While research studies in the past decade have found this approach can noticeably reduce the fear associated with these memories (even in patients with PTSD), they’re not yet entirely sure why.
But the prevailing theories are that DecNef works similarly to either exposure-based therapy (the gold standard of PTSD treatment which works by lessening fear over time through exposure) or by counter-conditioning (which replaces the fear of a stimulus with a more positive reaction, like anticipating a reward.)
Cortese notes though that this doesn’t necessarily mean the memory itself will be deleted — a la Eternal Sunshine — but will rather be rendered painless.
“One of the main goals is to reduce the impact of traumatic memories, or of phobic items,” says Cortese. “By repeatedly pairing the neural occurrence of the memory or the object with a small reward, the brain can unlearn the fear.”
Cortese says that there are a number of ways this memory modulation technique could be useful, including even helping train attention, increase memory function or reduce physical pain. But right now, the research is focused in on treatment-resistant forms of PTSD.
Right now, exposure-based therapy for PTSD — in which patients are exposed virtually or in real life to a fear-causing stimulus — is the primary treatment for this disorder, but it can be a grueling process to undergo and isn’t necessarily effective in all patients.
Using DecNef instead could potentially open a door to modifying these memories without needing to re-expose the patients to the source of their trauma. Proof-of-concept trials today for DecNef typically collect the neural response to a stimulus in the lab but research has also shown that it may be possible to use a surrogate set of neural signals to do this instead, meaning patients could one day skip the re-exposure altogether.
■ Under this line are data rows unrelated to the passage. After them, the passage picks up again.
(* ===== verification/PoolsThm.v ===== *)
(** * Claims and readers of the local DRAM pools: properties

    The public operations of [_LocalDramPools] on claims, and the protocol
    between the progress thread, which reads published sources, and the caller,
    which accounts for completed reads. *)

From Stdlib Require Import ZArith Lia.
From S2P Require Import Prelude PyFloat Types PolicyRuntime Layout State CoreBase Pools PoolsInv PoolsOps.

(** ** Handles *)

(** What [release] reports: a handle is good once. *)
Fixpoint redeemed (claims : gmap Z (BlockKey * nat)) (handles : list Z) : list (Z * bool) :=
  match handles with
  | [] => []
  | h :: handles =>
      (h, bool_decide (is_Some (claims !! h))) :: redeemed (delete h claims) handles
  end.

Lemma redeemed_ext m m' handles : (∀ h, h ∈ handles → m !! h = m' !! h) →
  redeemed m handles = redeemed m' handles.
Proof.
  revert m m'. induction handles as [|h handles IH]; intros m m' Hm; simpl; [done|].
  rewrite (Hm h) by set_solver. f_equal. apply IH. intros h' Hh'. rewrite !lookup_delete.
  case_decide; [done|]. apply Hm. set_solver.
Qed.

Section Claiming.
Context (E : Env).

Lemma wp_new_public_claim key rid r slots g Q Ex s :
  pinv E g s → own s !! key = Some rid → s_res s !! rid = Some r → r_state r ≠ DISCARDING →
  (∀ result s', pinv E g s' → own s' = own s →
     release_handle result = Some (p_next_handle (s_pools s)) →
     p_claims (s_pools s') !! p_next_handle (s_pools s) = Some (key, rid) →
     handles_le s s' → Q result s') →
  wp (new_public_claim E key rid slots) Q Ex s.
Proof.
  intros Hs Hk Hr Hst HQ. unfold new_public_claim. apply wp_bind.
  eapply wp_acquire_claim; [done..|]. intros s1 Hs1 Ho1 Hc1 Hn1 _.
  unfold upd_pools. wp. apply HQ; simpl; rewrite ?Hn1; try done.
  - rewrite <- (set_claims_id g). destruct Hs1 as [Ha Hb Hq Hrd Hci].
    split; simpl in *; try done.
    rewrite Hn1 in Hci. by apply claim_inv_publish.
  - by rewrite lookup_insert_eq.
  - split; simpl; rewrite ?Hn1, ?Hc1; [lia|]. intros h Hh. by rewrite lookup_insert_ne by lia.
Qed.

End Claiming.

Section Releasing.
Context (E : Env) (resume : M St unit) `{!WaitersOk E resume}.

(** releasing handles the pools have given out reports each one good exactly
    once (a repeated or already released handle is refused), gives up one claim
    per good handle and keeps everybody else's, retiring or ranking a residency
    when its last claim goes.  The bookkeeping errors ("invalid local DRAM claim")
    are unreachable; only the overflow of a policy score can escape. *)
Theorem release_redeems_once handles g s :
  pinv E g s → Forall (λ h, h < p_next_handle (s_pools s))%Z handles →
  wp (release E resume handles)
    (λ results s', results = redeemed (p_claims (s_pools s)) handles ∧ pinv_ext E g s')
    (λ e s', overflow e ∧ pinv_ext E g s') s.
Proof.
  intros Hs Hh. unfold release. apply wp_bind.
  eapply (wp_fold_each _ handles [] (λ acc rest s',
    acc ++ redeemed (p_claims (s_pools s')) rest = redeemed (p_claims (s_pools s)) handles ∧
    Forall (λ h, h < p_next_handle (s_pools s'))%Z rest ∧ pinv_ext E g s')).
  - split_and!; [done|done|]. by exists g.
  - clear Hs Hh. intros acc h rest s1 (Heq & Hlt & g' & Hg & Hs).
    apply Forall_cons in Hlt as [Hh Hlt]. wp.
    destruct (p_claims (s_pools s1) !! h) as [[key rid]|] eqn:Hc; wp.
    + unfold upd_pools. wp.
      eapply wp_mono; [apply (wp_release_claim E resume key rid g')|..].
      * destruct Hs as [Ha Hb Hq Hrd Hci]. split; simpl; try done. by apply claim_inv_redeem.
      * intros [] s' [(g2 & Hg2 & Hp) [Hn Hsame]]. wp. simpl in *. split_and!.
        -- rewrite <- Heq, <- app_assoc. simpl. rewrite Hc. f_equal. f_equal.
           apply redeemed_ext. intros h' Hin. rewrite list.Forall_forall in Hlt. auto.
        -- eapply list.Forall_impl; [exact Hlt|]. simpl. lia.
        -- exists g2. split; [by transitivity g'|done].
      * intros e s' [He [(g2 & Hg2 & Hp) _]]. split; [done|]. exists g2.
        split; [by transitivity g'|done].
    + split_and!; [|done|by exists g']. rewrite <- Heq, <- app_assoc. simpl. rewrite Hc.
      by rewrite delete_id.
  - intros acc s' (Heq & _ & g' & Hg & Hp). rewrite app_nil_r in Heq. wp. wp_skip s'' Hv. wp.
    split; [done|]. exists g'. split; [done|]. by rewrite <- Hv.
Qed.

End Releasing.

(** ** Claims of operations *)

Section Sources.
Context (E : Env).


(** [acquire_sources]: each claimed key gets one claim on its residency. *)
Lemma wp_acquire_sources keys allow_filling g s :
  pinv E g s →
  wp (acquire_sources E keys allow_filling)
    (λ sources s', pinv E (set_claims (map_to_list sources ++ gh_claims g) g) s' ∧
       own s' = own s ∧
       ∀ k rid, sources !! k = Some rid ↔ k ∈ keys ∧ own s !! k = Some rid ∧
         ∃ r, s_res s !! rid = Some r ∧
           (r_state r = READY ∨ allow_filling = true ∧ r_state r = FILLING))
    (λ _ _, False) s.
Proof.
  intros Hs. unfold acquire_sources. apply wp_bind.
  set (want := λ k rid, own s !! k = Some rid ∧ ∃ r, s_res s !! rid = Some r ∧
           (r_state r = READY ∨ allow_filling = true ∧ r_state r = FILLING)).
  eapply (wp_fold_each _ keys ∅ (λ sources rest s', ∃ done', keys = done' ++ rest ∧
    pinv E (set_claims (map_to_list sources ++ gh_claims g) g) s' ∧ own s' = own s ∧
    (∀ rid r', s_res s' !! rid = Some r' → ∃ r, s_res s !! rid = Some r ∧ r_state r' = r_state r) ∧
    ∀ k rid, sources !! k = Some rid ↔ k ∈ done' ∧ want k rid)).
  - exists []. split_and!; [done| |done|eauto|].
    + rewrite map_to_list_empty. simpl. by rewrite set_claims_id.
    + intros k rid. rewrite lookup_empty. set_solver.
  - intros sources key rest s' (done' & -> & Hp & Ho & Hst & Hsrc).
    case_decide as Hdup.
    { wp. exists (done' ++ [key]). rewrite <- app_assoc. split_and!; [done..|].
      intros k rid. rewrite Hsrc. destruct Hdup as [rid0 Hr0]. apply Hsrc in Hr0 as [Hd _].
      set_solver. }
    apply wp_bind, wp_gets.
    destruct (s_records s' !! key ≫= b_local_dram) as [rid|] eqn:Hd; last first.
    { wp. exists (done' ++ [key]). rewrite <- app_assoc. split_and!; [done..|].
      intros k rid. rewrite Hsrc. assert (¬ want key rid) as Hnw; [|set_solver].
      intros [Hk _]. rewrite <- Ho in Hk. unfold own in Hk. rewrite lookup_omap in Hk. congruence. }
    assert (own s' !! key = Some rid) as Hk by (unfold own; by rewrite lookup_omap).
    destruct (hi_alloc _ _ _ (pi_heap _ _ _ Hp) _ _ Hk) as [r Hr].
    destruct (Hst _ _ Hr) as (r0 & Hr0 & Hst0).
    apply wp_bind. eapply wp_get_res; [done|]. case_decide as Hready; last first.
    { wp. exists (done' ++ [key]). rewrite <- app_assoc. split_and!; [done..|].
      intros k rid'. rewrite Hsrc. assert (¬ want key rid') as Hnw; [|set_solver].
      intros (Hk' & r' & Hr' & Hs'). rewrite Ho in Hk. simplify_eq. rewrite Hst0 in Hready. done. }
    apply wp_bind. eapply wp_acquire_claim; [done..| |].
    { intros Hx. rewrite Hx in Hready. destruct Hready as [?|[_ ?]]; done. }
    intros s2 Hp2 Ho2 _ _ Hres2. wp. exists (done' ++ [key]). rewrite <- app_assoc.
    assert (sources !! key = None) as Hnone.
    { destruct (sources !! key) eqn:Hx; [|done]. exfalso. apply Hdup. by eexists. }
    split_and!; [done| |by rewrite Ho2| |].
    + eapply (pinv_perm_claims); [|exact Hp2]. simpl. by rewrite (map_to_list_insert _ _ _ Hnone).
    + intros rid' r'. rewrite Hres2, lookup_alter. case_decide; [|apply Hst]. subst.
      rewrite Hr. intros [= <-]. by exists r0.
    + intros k rid'. rewrite lookup_insert. case_decide as Hkk; subst.
      * assert (want k rid) as Hw. { split; [by rewrite <- Ho|]. exists r0. by rewrite <- Hst0. }
        split; [intros [= <-]; set_solver|]. intros [_ [Hk' _]]. destruct Hw. congruence.
      * rewrite Hsrc. set_solver.
  - intros sources s' (done' & -> & Hp & Ho & _ & Hsrc). wp. wp_skip s'' Hv. wp.
    split_and!; [by rewrite <- Hv|by rewrite (sv_own _ _ Hv)|].
    rewrite app_nil_r. exact Hsrc.
Qed.

End Sources.

Section ReleasingSources.
Context (E : Env) (resume : M St unit) `{!WaitersOk E resume}.

(** One claim of many is released. *)
Lemma wp_release_one key rid cl g s :
  pinv_ext E (set_claims ((key, rid) :: cl) g) s →
  own s !! key = Some rid ∧
  wp (release_claim E resume key rid) (λ _, pinv_ext E (set_claims cl g))
    (λ e s', overflow e ∧ pinv_ext E (set_claims cl g) s') s.
Proof.
  intros (g' & [Hh He Hc] & Hp). simpl in *.
  apply submseteq_Permutation in Hc as [rest Hc]. simpl in Hc.
  assert (pinv E (set_claims ((key, rid) :: cl ++ rest) g') s) as Hp1.
  { apply (pinv_perm_claims E g' s (gh_claims g')); [done|]. by rewrite set_claims_id. }
  assert (gle (set_claims cl g) (set_claims (cl ++ rest) g')) as Hle.
  { split; [done|done|]. simpl. by apply submseteq_inserts_r. }
  split.
  - eapply (ci_own _ _ _ _ _ (pi_claims _ _ _ Hp1)). unfold claimants. apply elem_of_middle.
    by left.
  - eapply wp_mono; [apply (wp_release_claim E resume key rid (set_claims (cl ++ rest) g') s); done|..].
    + intros [] s' [(g2 & Hg2 & Hp2) _]. exists g2. split; [by etransitivity|done].
    + intros e s' [Hov [(g2 & Hg2 & Hp2) _]]. split; [done|]. exists g2.
      split; [by etransitivity|done].
Qed.

Lemma wp_release_sources keys rids cl g s :
  length keys = length rids →
  pinv_ext E (set_claims (zip keys rids ++ cl) g) s →
  wp (release_sources E resume keys) (λ _, pinv_ext E (set_claims cl g))
    (λ e s', overflow e ∧ ∃ cl', pinv_ext E (set_claims (cl' ++ cl) g) s') s.
Proof.
  intros Hlen Hs. unfold release_sources. apply wp_bind.
  eapply (wp_for_each keys _ (λ rest s', ∃ rids, length rest = length rids ∧
    pinv_ext E (set_claims (zip rest rids ++ cl) g) s')).
  - by exists rids.
  - clear rids s Hlen Hs. intros key rest s ([|rid rids] & Hlen & Hs); simplify_eq/=.
    destruct (wp_release_one key rid _ g s Hs) as [Hk Hwp].
    apply wp_bind, wp_gets. destruct (own_record _ _ _ Hk) as (b & Hb & Hd).
    rewrite Hb. simpl. rewrite Hd. eapply wp_mono; [exact Hwp|..].
    + intros [] s' Hs'. by exists rids.
    + intros e s' [He Hs']. split; [done|]. by eexists.
  - clear. intros s ([|rid rids] & Hlen & g' & Hg & Hs); [|done]. wp_skip s' Hv. simpl in *.
    exists g'. split; [done|]. by rewrite <- Hv.
Qed.

End ReleasingSources.

Section Retiring.
Context (E : Env).

(** Marking a source for retirement: its publication ends at once. *)
Lemma pinv_retire g s key rid r :
  pinv E g s → own s !! key = Some rid → s_res s !! rid = Some r →
  (0 < r_claim_count r)%Z →
  pinv E g (if env_framework_control E
    then set_s_pools (set_p_source (set_ss_index (<[ key := None ]>
           (ss_index (p_source (s_pools s)))) (p_source (s_pools s))) (s_pools s))
           (set_s_res (alter (r_set_retire true) rid (s_res s)) s)
    else set_s_res (alter (r_set_retire true) rid (s_res s)) s).
Proof.
  intros Hs Hk Hr Hc. pose proof Hs as [Hh Hsl Hq Hrd Hci].
  assert (can_evict r = false) as Hev.
  { unfold can_evict. rewrite (bool_decide_false (r_claim_count r = 0%Z)) by lia.
    by rewrite andb_false_r. }
  destruct (unqueued _ _ _ _ _ _ Hs Hk Hr Hev) as [Hql Hqu].
  assert (reader_inv E (own s) (alter (r_set_retire true) rid (s_res s))
    (if env_framework_control E
     then set_ss_index (<[ key := None ]> (ss_index (p_source (s_pools s)))) (p_source (s_pools s))
     else p_source (s_pools s)) (gh_reads g)) as Hrd'.
  { destruct (env_framework_control E) eqn:Hfw.
    - apply reader_inv_alter; [done|done| |by apply reader_inv_pending].
      intros k rid' Hix Hp. destruct Hp as (Hf & Ho & r' & Hr' & Hp). split_and!; [done|done|].
      exists r'. split; [|done]. rewrite lookup_alter_ne; [done|]. intros <-.
      pose proof (hi_inj _ _ _ Hh _ _ _ Hk Ho) as <-. simpl in Hix.
      by rewrite lookup_insert_eq in Hix.
    - apply reader_inv_alter; [done|done| |done]. intros k rid' Hix (Hf & _). congruence. }
  assert (queue_inv (own s) (alter (r_set_retire true) rid (s_res s)) (p_evictable (s_pools s))
    (p_evictable_slots (s_pools s)) (p_unscored (s_pools s)) (gh_ents g)) as Hq'.
  { apply queue_inv_alter; [done| |done]. intros k r' Hin Hk'.
    pose proof (hi_inj _ _ _ Hh _ _ _ Hk Hk') as <-. destruct Hin as [[? ?]|?]; congruence. }
  assert (heap_inv (own s) (alter (r_set_retire true) rid (s_res s)) (s_next_res s)) as Hh'
    by (by apply heap_inv_alter).
  assert (slots_inv E (own s) (alter (r_set_retire true) rid (s_res s)) (p_free (s_pools s))
    (gh_held g)) as Hsl' by (by apply slots_inv_alter).
  assert (claim_inv (own s) (alter (r_set_retire true) rid (s_res s)) (p_claims (s_pools s))
    (p_next_handle (s_pools s)) (gh_claims g)) as Hci' by (by apply claim_inv_alter).
  by destruct (env_framework_control E); split.
Qed.

Lemma wp_retire_sources keys g s :
  pinv E g s →
  wp (retire_sources E keys)
    (λ _ s', pinv E g s' ∧ own s' = own s ∧ ∀ k, k ∈ keys → ∃ rid r,
       own s !! k = Some rid ∧ s_res s' !! rid = Some r ∧ r_retire_on_release r = true ∧
       r_state r = READY ∧ (0 < r_claim_count r)%Z)
    (λ _ s', pinv E g s' ∧ own s' = own s) s.
Proof.
  intros Hs. unfold retire_sources.
  eapply (wp_for_each _ _ (λ rest s', pinv E g s' ∧ own s' = own s ∧
    ∀ k, k ∈ first_occurrences [] keys → k ∉ rest → ∃ rid r,
       own s !! k = Some rid ∧ s_res s' !! rid = Some r ∧ r_retire_on_release r = true ∧
       r_state r = READY ∧ (0 < r_claim_count r)%Z)).
  - split_and!; [done..|]. done.
  - intros key rest s1 (Hs1 & Ho & Hdone). apply wp_bind, wp_gets.
    destruct (s_records s1 !! key ≫= b_local_dram) as [rid|] eqn:Hd; [|by wp].
    assert (own s1 !! key = Some rid) as Hk by (unfold own; by rewrite lookup_omap).
    destruct (hi_alloc _ _ _ (pi_heap _ _ _ Hs1) _ _ Hk) as [r Hr].
    apply wp_bind. eapply wp_get_res; [done|]. case_decide as Hbad; [by wp|].
    assert (r_state r = READY ∧ 0 < r_claim_count r)%Z as [Hst Hcl].
    { destruct (decide (r_state r = READY)); [|tauto].
      destruct (Z.lt_ge_cases 0 (r_claim_count r)); [done|tauto]. }
    pose proof (pinv_retire _ _ _ _ _ Hs1 Hk Hr Hcl) as Hp.
    unfold upd_source, upd_pools, upd_res. wp.
    destruct (env_framework_control E); wp;
      (split_and!; [exact Hp|exact Ho|]; simpl; intros k Hin Hnin;
       destruct (decide (k = key)) as [->|Hne];
       [exists rid, (r_set_retire true r); rewrite lookup_alter_eq, Hr;
        split_and!; [congruence|done..]|];
       destruct (Hdone k Hin ltac:(set_solver)) as (rid' & r' & Hk' & Hr' & ? & ? & ?);
       exists rid', r'; rewrite lookup_alter_ne; [done|]; intros <-;
       rewrite <- Ho in Hk'; by pose proof (hi_inj _ _ _ (pi_heap _ _ _ Hs1) _ _ _ Hk Hk')).
  - intros s' (Hp & Ho & Hdone). split_and!; [done..|]. intros k Hk. apply Hdone; [|set_solver].
    apply first_occurrences_spec. set_solver.
Qed.
End Retiring.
“This is already quite an achievement since it means we could build the machine learning decoders without having to present the traumatic image to that person,” says Cortese.
Memories are an essential part of the human story and something that we feel a large amount of ownership over. For this reason, Cortese says that one of DecNef’s best traits (unconsciously modifying bad memories) is simultaneously a potential ethical issue as well.
“Because [DecNef] can be used to partly change mental representations without the person being entirely aware of it, it should be used only in very specific settings, with proper oversight from ethic boards,” says Cortese.
Kellmeyer also says that this technology raises ethical concerns over both data and “mental privacy” as well. Unlike having your credit card number stolen, having your memory data stolen could have much larger implications.
Ultimately, Cortese hopes that these ethical concerns can be effectively addressed so that this technique can make a powerful impact on those plagued by dark memories from their past.
“The hope is that it will one day be possible within few sessions paired with medical/psychological counseling to remove a traumatic memory, or to reduce depression symptoms, or improve other psychiatric mental states,” said Cortese.